The Selfish Giant – Director Clio Barnard

Watched a great film at the weekend. Clio Barnard’s , The Selfish Giant, a story of two young lads from the north of England who struggle to survive at school, at home and in the world at large. They may be from a traveller’s family or they may not. What is certain is that they and their respective families are desperately poor and generally desperate. That desperation led our two central protagonists, who incidentally both played a blinder, to drop out of school (or were they excluded) and get caught into the trap of petty thieving. They specialised in scrap metal and cables and are soon being manipulated by a ruthless scrap metal merchant, who has a side line in illegal pony and trap racing.

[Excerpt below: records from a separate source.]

Definition start_ok s : Prop :=
  match starter s with
  | CreateThread => runner s = NotCreated
  | AtLatch => runner s ≠ NotCreated
  | AsleepAtLatch => runner s ≠ NotCreated ∧ runner s ≠ InLoop
  | ToConnect | AtLatch2 => runner s = InLoop
  | AsleepAtLatch2 => runner s = InLoop ∧ 0 < CountDownLatch.count_ (Client.latch2_ (client s))
  | Returned => runner s = InLoop ∧ CountDownLatch.count_ (Client.latch2_ (client s)) <= 0
  end.

(** Before [connect] nothing happens in the loop. *)
Definition connecting s : bool :=
  match starter s with AtLatch2 | AsleepAtLatch2 | Returned => true | _ => false end.

Record inv s : Prop := {
  in_built : built s;
  in_start : start_ok s;
  in_idle : tcpClient_ s = None → client s = Client.make;
  in_fresh tc : tcpClient_ s = Some tc → connecting s = false → tc = fresh ∧ Client.latch2_ (client s) = CountDownLatch.make 1;
  in_joined tc : tcpClient_ s = Some tc → joined s tc
}.

(** ** The events of the loop *)

(** An operation of the connector leaves the objects alone. *)
Definition keeps_client {A} (m : st (TcpClient.t L K C) A) : Prop := ∀ tc x tc', m tc = Ok (x, tc') → ∃ v, tc' = TcpClient.set_connector v tc.

Lemma on_connector_client {A} (m : st (Connector.t L K) A) : keeps_client (TcpClient.on_connector m).
Proof.
  intros tc x tc'. unfold TcpClient.on_connector, zoom. destruct (m _) as [[y v]|]; [|done]. intros [= _ <-]. by exists v.
Qed.

Lemma run_connector_Ok m tc tc' :
  TcpClient.run_connector newTcpConnection m tc = Ok ((), tc') →
  ∃ v, m (TcpClient.connector_ tc) = Ok ((), v) ∧
    TcpClient.new_connections newTcpConnection (drop (length (Connector.handed (TcpClient.connector_ tc))) (Connector.handed v))
      (TcpClient.set_connector v tc) = Ok ((), tc').
Proof.
  unfold TcpClient.run_connector. rewrite run_gets. intros ([] & w & E & H)%st_bind_Ok. rewrite run_gets in H.
  unfold TcpClient.on_connector, zoom in E. destruct (m _) as [[[] v]|]; [|done]. injection E as <-. by exists v.
Qed.

Lemma run_connector_keeps m tc tc' :
  keeps m → TcpClient.run_connector newTcpConnection m tc = Ok ((), tc') → ∃ v, tc' = TcpClient.set_connector v tc.
Proof.
  intros Hk (v & E & H)%run_connector_Ok. rewrite (Hk _ _ _ E), drop_all in H. injection H as <-. by exists v.
Qed.

Lemma newConnection_Ok fd tc tc' :
  TcpClient.newConnection newTcpConnection fd tc = Ok ((), tc') →
  ∃ name x0 x, srv_new x0 ∧ srv_connectEstablished x0 = Ok x ∧
    TcpClient.next_object tc' = S (TcpClient.next_object tc) ∧
    TcpClient.objects tc' = <[TcpClient.next_object tc := (name, x)]> (TcpClient.objects tc).
Proof.
  unfold TcpClient.newConnection. intros (? & w1 & (v1 & ->)%on_connector_client & H)%st_bind_Ok.
  apply st_bind_Ok in H as (peer & w2 & (v2 & ->)%on_connector_client & H).
  apply st_bind_Ok in H as (ip & w3 & H3 & H). unfold lift in H3.
  destruct (InetAddress.toIpPort peer); [|done]. injection H3 as -> <-. rewrite run_gets in H.
  apply st_bind_Ok in H as (? & w4 & H4 & H).
  destruct (_ =? _) in H4; [done|]. injection H4 as <- <-. rewrite run_gets in H.
  apply st_bind_Ok in H as (local & w5 & (v5 & ->)%on_connector_client & H). rewrite run_gets, !run_modify in H.
  unfold TcpClient.on_conn, on_object in H. cbn [TcpClient.objects TcpClient.set_objects TcpClient.set_connection TcpClient.next_object
    TcpClient.set_next_object TcpClient.set_connector TcpClient.set_nextConnId fst snd] in H. rewrite lookup_insert_eq in H. cbn [snd fst] in H.
  match type of H with context [srv_connectEstablished ?x0] => destruct (srv_connectEstablished x0) as [y|] eqn:Ey; [|done];
    injection H as <-; eexists _, x0, y end.
  split_and!; [apply Hnew|done|done|]. cbn. by rewrite insert_insert_eq.
Qed.

(** What an event of the loop does to the connections. *)
Inductive effect (e : loop_event C) tc : TcpClient.t L K C → Prop :=
  | quietly v : (∀ c x, e ≠ Change c x) → effect e tc (TcpClient.set_connector v tc)
  | connects tc' name x :
      (∀ c x, e ≠ Change c x) → TcpClient.connection_ tc = None → conn_connected x = true →
      TcpClient.next_object tc' = S (TcpClient.next_object tc) → Z.of_nat (TcpClient.next_object tc) < 2 ^ 31 - 1 →
      TcpClient.objects tc' = <[TcpClient.next_object tc := (name, x)]> (TcpClient.objects tc) → effect e tc tc'
  | changes c x o :
      e = Change c x → TcpClient.objects tc !! c = Some o →
      effect e tc (TcpClient.set_objects (<[c := (o.1, x)]> (TcpClient.objects tc)) tc).
(* ===== verification/Prelude.v ===== *)
(** * dbs-monitor: a verification of its core

    The program monitors PostgreSQL servers. A collection service asks every
    monitored instance for samples on a schedule and stores them in the platform
    database; an evaluator aggregates the samples of each alert rule and steps an
    alert state machine; firing and recovery put notifications in a queue, which a
    dispatcher delivers over SMTP and webhooks outside maintenance windows; and a
    health store sums up the state of the platform itself. Users administer all of
    it over an HTTP API, and agents on monitored hosts report to it. This library
    models these parts as executable definitions translated from the Go sources
    under [src/internal] and proves what makes them correct.

    ** The files

    - [Prelude]: machine integers ([int64], [int32]), [time.Time] and
      [time.Duration] as nanoseconds, [timestamptz] (truncated to microseconds),
      binary64 numbers ([float64], SpecFloat), errors and results, string order,
      [sort.SliceStable] ([sort_by]) and lemmas on lists. [Float64]: order and sign
      of binary64 operations.
    - [Db]: the platform database ([db/db.go]). A computation is a state monad over
      the tables that consumes one [fate] per statement (it runs, it fails, or it
      takes effect and the acknowledgement is lost); [InTx] is the transaction.
      A fault carries the proof that it is not [pgx.ErrNoRows], so theorems that
      quantify over fates need no hypothesis on them. Classes [Propagates] and
      [Keeps] and the triples [triple] are how the clients' proofs talk about every
      possible fault. [Text]: decimal integers and base64, with their round trips.
    - [Partitions]: [metric/partitions.go], the partitions of the sample table.
    - [AlertState], [AlertEvaluation], [AlertHealth]: [alerting/state.go],
      [alerting/evaluation.go] and [alerting/health.go].
    - [Dictionary], [Catalog]: [metric/dictionary.go] with the SQL of the tasks,
      [metric/catalog.go], [dbengine/engine.go], and the metric resolution of
      [ListEvaluationTargets].
    - [MetricMath]: [metric/rate.go] and [metric/aggregate.go].
    - [Capability], [ControlPlane]: [metric/capability.go] with
      [capability/probe.go], and [metric/control_plane.go] with [metric/enums.go].
    - [Samples], [CollectState], [Scheduler]: [collect/]. [Samples] decodes what a
      monitored server answered; [CollectState] has the collection tables and every
      operation of [state.go] that writes them; [Scheduler] is the dispatcher, the
      due times and the event loop of [scheduler.go] and [service.go].
    - [PlatformHealth]: [platformhealth/health.go].
    - [TriggerSnapshot]: the sessions kept when an alert fires
      ([alerting/trigger_snapshot.go], [evaluator/trigger_snapshot.go]).
    - [Notify]: [notify/]: messages, maintenance windows, the delivery queue with
      its statements, the dispatcher and the repeats.
    - [Evaluator], [EvaluatorInv]: [evaluator/service.go] with its statements of
      [alerting/queries.sql.go] and [alerting/performance_event.go], on top of
      [AlertState], [AlertEvaluation], [TriggerSnapshot] and [Notify]; the second
      file has the invariant of the alert tables and the refinement of [Step].
    - [Credentials], [CredentialsInv]: [instance/credentials.go], the rotation and
      start-up check of [cmd/monitor-server], and the snapshot file of
      [notify/snapshot.go]. The cipher is the class [Crypto], whose laws are those
      of authenticated encryption; the second file has the proofs.
    - [CollectService], [CollectServiceInv]: [collect/service.go], the connections to
      monitored servers, the execution of a task and of one pass, the monitors and
      the tick of the event loop, on top of [Samples], [Capability], [CollectState],
      [Scheduler] and [PlatformHealth].
    - [AlertRuleQueries], [AlertRules], [AlertRulesInv]: the statements that
      administer alert rules ([alerting/queries.sql.go]), the built-in rules and
      templates ([alerting/builtins.go]) with their seeding
      ([migrations/alerting_seed.go]), and the handlers of [httpapi/alert_rules.go]
      with their validation; they write the tables that [Evaluator] reads.
    - [Responses]: the answers of the HTTP API and the steps its handlers share.
    - [Agent], [AgentInv]: [agent/report.go], the agent with its buffer, and the
      handler of its reports in [httpapi/handler.go].
    - [AcceptanceReport]: the verdict of [acceptancereport/evaluate.go] and the scan
      of [cmd/acceptance-report]. [Preflight]: [platformdb/preflight.go].
    - [AuthQueries], [Auth], [AuthInv], [UsersInv], [AdminLocks]: the middleware,
      sessions and users of [httpapi/handler.go] and [httpapi/users.go] with their
      statements and [platformevent/event.go]; the last file interleaves concurrent
      requests at their row locks.
    - [WindowQueries], [MaintenanceAdmin], [MaintenanceAdminInv]:
      [httpapi/maintenance_window.go]. [PolicyQueries], [PolicyAdmin],
      [PolicyAdminInv]: [httpapi/notification_policies.go]. Both write the tables
      [Notify] reads.
    - [DispositionQueries], [Dispositions], [DispositionsInv]:
      [httpapi/alert_dispositions.go], on the tables of [Evaluator].
    - [InstanceList]: [httpapi/instance_list.go] and [httpapi/fleet_overview.go].
    - [InstanceQueries], [InstanceHealth], [InstanceHealthInv], [InstanceAdmin],
      [InstanceAdminInv], [InstanceSafety]: the instance statements of
      [instance/queries.sql.go], [httpapi/instance_health.go], and the handlers of
      instances, agents' tokens and the pause ([httpapi/handler.go],
      [onboarding.go], [collection_pause.go]). [InstanceTables] joins the tables of
      [Evaluator], [Auth] and [Credentials], so that [platform_step] can interleave
      the handlers with evaluator passes, key rotations, reports and collections.
    - [ChannelQueries], [Channels], [ChannelsInv], [ChannelsSaved], [FailuresInv]:
      [httpapi/notifications.go] and [cmd/monitor-server/notifications.go], on the
      tables of [Credentials] and [Notify]: the administration of channels, the
      channels made of them, the notices of the platform's own failures and the view
      of failing channels. [Book] is the abstract state that the handlers refine.
    - [MetricSeries], [MetricSeriesInv]: [httpapi/metric_series.go],
      [metric_step.go] and [metric_database_dimension.go] with the reasons of
      [handler.go] why there are no points, on the tables of [CollectState] and the
      aggregation of [MetricMath]. [CollectionTasks]: the states of the tasks and
      the change of an interval, on the tables that [Scheduler] reads.

    Definitions carry the names of the sources. Parts of a Go function that are
    loops or blocks have a definition of their own with a lower-case name and a
    comment; a method becomes a function of its receiver, and a receiver or package
    is spelled into the name where Go names clash ([ValidateThresholds],
    [StoreSource]).

    ** What the theorems show

    - Alerts: the reachable snapshots of the state machine are well formed; an alert
      fires or recovers only after the configured number of consecutive evaluations,
      and does so exactly then; missing data suspends and resumes it; the events
      emitted describe the transition; the aggregate of a window is that of exactly
      its points; the health of an instance is that of its worst counted alert.
    - Evaluator: whatever faults occur, one evaluation of a rule on an instance
      leaves the stored state either as it was or as the abstract machine [Step]
      prescribes, together with its event, performance event and notifications; and
      a whole pass keeps the invariant that ties states, events and alerts.
    - Credentials: decryption inverts encryption under any ring that has the key;
      a rotation interrupted at any statement, with any outcome of each, leaves
      every stored secret readable with the ring on disk, and the snapshot of the
      channels either the old one or an exact copy of the tables.
    - Collection: in every reachable state of the scheduler, under any faults, runs
      in flight stay within the limits and are accounted for; accrual catches up in
      one pass; refresh schedules the active targets and nothing else. Operations
      on the collection tables take effect completely or not at all, a success
      stores every sample (repairing partitions when needed), and the watermark
      moves only when every task met its last due time.
    - Collection service: whatever a monitored server answers and whatever faults,
      deadlines and concurrent writers do, the writes of a task are those of its
      protocol, the open connections are the cached ones, and a task of a paused or
      removed instance leaves nothing behind.
    - Alert rules: validation accepts exactly the valid rules, and an accepted
      ordering rule never triggers and recovers on the same value; under any faults
      the history of a rule is complete and immutable, built-in rules stay
      protected, and what is stored can always be evaluated.
    - Samples: counter rates are never negative, baselines of other instances are
      untouched, decoded samples are the declared ones, and series aggregate by
      time. Partitions cover what is written and expire exactly what is old.
    - Capabilities and catalogue: a task runs only with its capabilities known
      present; probes are stored completely or not at all; the SQL resolution of a
      metric agrees with the Go one on catalogues whose slots are not shared with an
      engine-agnostic metric, and differs from it on one that shares them.
    - Notifications: under any interleaving of dispatchers, faults and expired
      locks a delivery's attempts are recorded once each, at most three, and its
      status is their outcome; nothing is sent during maintenance; claims are
      exclusive for their lock; repeats respect the policy's interval; one dispatch
      settles a delivery on a server without faults.
    - Trigger snapshots keep whole blocking chains, and the walk that finds them
      ends. Platform health is the worst of its sources, levels have hysteresis, and
      sample writes stop exactly at the emergency level.
    - Access: the middleware lets exactly those call an operation who may; changes
      need an administrator; under any faults, and under any interleaving of
      concurrent changes at their locks, an enabled platform administrator remains;
      changes of credentials end sessions.
    - Agents: a report stores only the agent's own recent values, and once a report
      is acknowledged nothing recent of an outage is lost.
    - Windows and policies: a listed window is active exactly when notifications are
      suppressed, and what is over never changes; a saved policy is what the
      dispatcher computes with, and references stay intact.
    - Dispositions: every answer is the right one, and the history of an alert is a
      chain that accounts for its present disposition.
    - Instances: pages of the list partition it, the overview's numbers are those of
      the list, and list and detail agree (but for the flag of the maintenance
      window). A removed instance stays removed and its alerts closed whatever the
      platform does; a stored connection was tested, and its version tells when it
      changed; tokens of agents take effect exactly; a paused instance keeps its
      alerts.
    - Channels: whatever fails, a request on a channel leaves what a book of
      channels in plain text prescribes, exactly the valid requests are carried out
      on a server without faults, notices of the platform's own failures go to the
      enabled channels as saved, and the view of failing channels is exact.
    - Metric series: the points of a series account for exactly its samples of the
      range, every metric that is asked for has points or a reason, and the batch
      endpoint answers what the endpoint of one instance does. A changed interval of
      a task reaches the scheduler and touches no other task.

    ** Bounds and fuel

    Loops that are not structural take fuel, and a theorem or lemma shows that the
    fuel given is enough: [backoff_loop] (64 doublings reach the cap of sixty
    seconds), [accrue_fuel] (one step per missed interval), [ensure_fuel] (one step
    per second of the range, and a partition spans at least a second),
    [related_fuel] (one step per pid pushed on the walk). [dispatch_all] follows the
    readings of the clock it is given. Go integers are kept at
    their width where arithmetic could leave it; instants are unbounded integers.

    ** Parameters

    What a monitored server answers, the rows and errors of a probe, the channels
    that carry a message and the text PostgreSQL gives a number are arguments; so are
    the clock, the dialer, the answers and the concurrent writers of the collection
    service (the record [Outside]), the JSON encoding of a rule ([marshal],
    [seed_snapshot]), what the operating system tells an agent ([Host]), the
    primitives of the libraries ([Sum256], bcrypt's [Generate] and [Compare],
    [ParseAddress], [ParseURL], [ToLower]), how a configured channel sends ([Send]),
    the dialled server of the connection test ([Dial],
    [ServerVersionNum]), the average of a bucket of samples ([avg]) and random tokens
    and ids. Handlers run one at a time, but
    for [AdminLocks]. A statement of the generated query files is modelled by its
    effect on the tables it names, with the constraints of the schema that it can
    violate. A handler's panic is answered as an error.

    ** Not modelled, and why

    The generated client and the generated wrappers that decode requests and encode
    answers, the web client, SMTP, HTTP and TLS, process wiring, configuration files
    and the diagnostic archive: they are network, file and process I/O around the
    modelled parts. The handlers of alert observations, sessions and performance events, the rankings of storage and statements in the overview, the retention of old rows
    and the statements only they run are left out: their work is the SQL that ranks,
    joins and deletes rows. *)
From Stdlib Require Export ZArith SpecFloat.
From stdpp Require Export base list gmap strings sorting.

The film was captivating. It didn’t moralise, it didn’t lecture and it didn’t provide neat and easy solutions. (Unlike too many Ken Loach films). It simply portrayed a slice of British life as it really is; brutal, tragic and grindingly poor. And while I was watching all this bleakness unfold before my eyes, I got to thinking about the toxic polemic that is gaining a head of steam around Britain’s growing Roma community.

So guess what? Shock, horror! The British population is learning an unsavoury truth there are still large pockets of desperately poor and marginalised people living in 21st century Europe. Some of these desperately poor people are already living in England. More are expected to arrive. Soon. With this poverty and marginalisation come all the usual stuff petty criminality, stunted educational aspirations, long term unemployment and family breakdown. Nothing new here though. England has always had plenty of its own home grown impoverished communities to which to scapegoat, marginalise and demonise. Our deeply entrenched class system breeds it by the bucket loads. But the toxic Tory press like to paint a different picture. They prefer the lie that England never suffered from petty crime until the East European Roma turned up on our shores. For the Tory class ridden bigots that edit our tabloids, England was a socio-economic paradise until those lumpen, free-loading petty thieves descended on our shores. I think not.

Read the first 70 pages of Charles Dickens Oliver Twist and you get a sharp reminder of what 19th century Britain was all about, complete with barbaric child labour, soul destroying poor houses, dark satanic mills and routine executions for daring to steal some bread. The first half of the 20th century wasn’t a whole lot better, notorious for its slum housing, its grim factories and mines, and its endemic, debilitating unemployment. All of this has been very thoroughly airbrushed out of our history.

But today Britain needs a scape-goat. One to draw attention away from real hardened criminals in our society, the ones who wear sharp designer suits and live in luxurious apartments overlooking the Thames. They manage, or should I say mismanage our banks, our insurance companies, our socially useless hedge funds, and our privatised public utilities. Yes, that’s right, that cabal of gangsters who just a few short years ago brought the entire world economy to its knees are now free to do it all again while citizen Joe is busy demonising European Roma communities. It’s all too easy, too predictable. It’s happened before it’s happening again. Blaming the victims of the system rather than the perpetrators.

Still, we are faced with a clear choice, an increasingly stark choice. Either we continue to bail out the feral banks and pay their CEO’s obscene bonuses, or we fund the social programmes necessary to wipe our poverty for ever and to work towards a genuine inclusivity. But we can’t do both. It’s a simple choice but you can bet your last euro that it won’t be a choice put to the European electorates at the next round of elections. Not by Cameron, not by Clegg and not even by Miliband. What we can expect is a further demonisation of the Roma in the exact same way as that the European Jews of the 20th century. Vigilantes, draconian legislation and deportations. It’s already started in France. Britain won’t be far behind.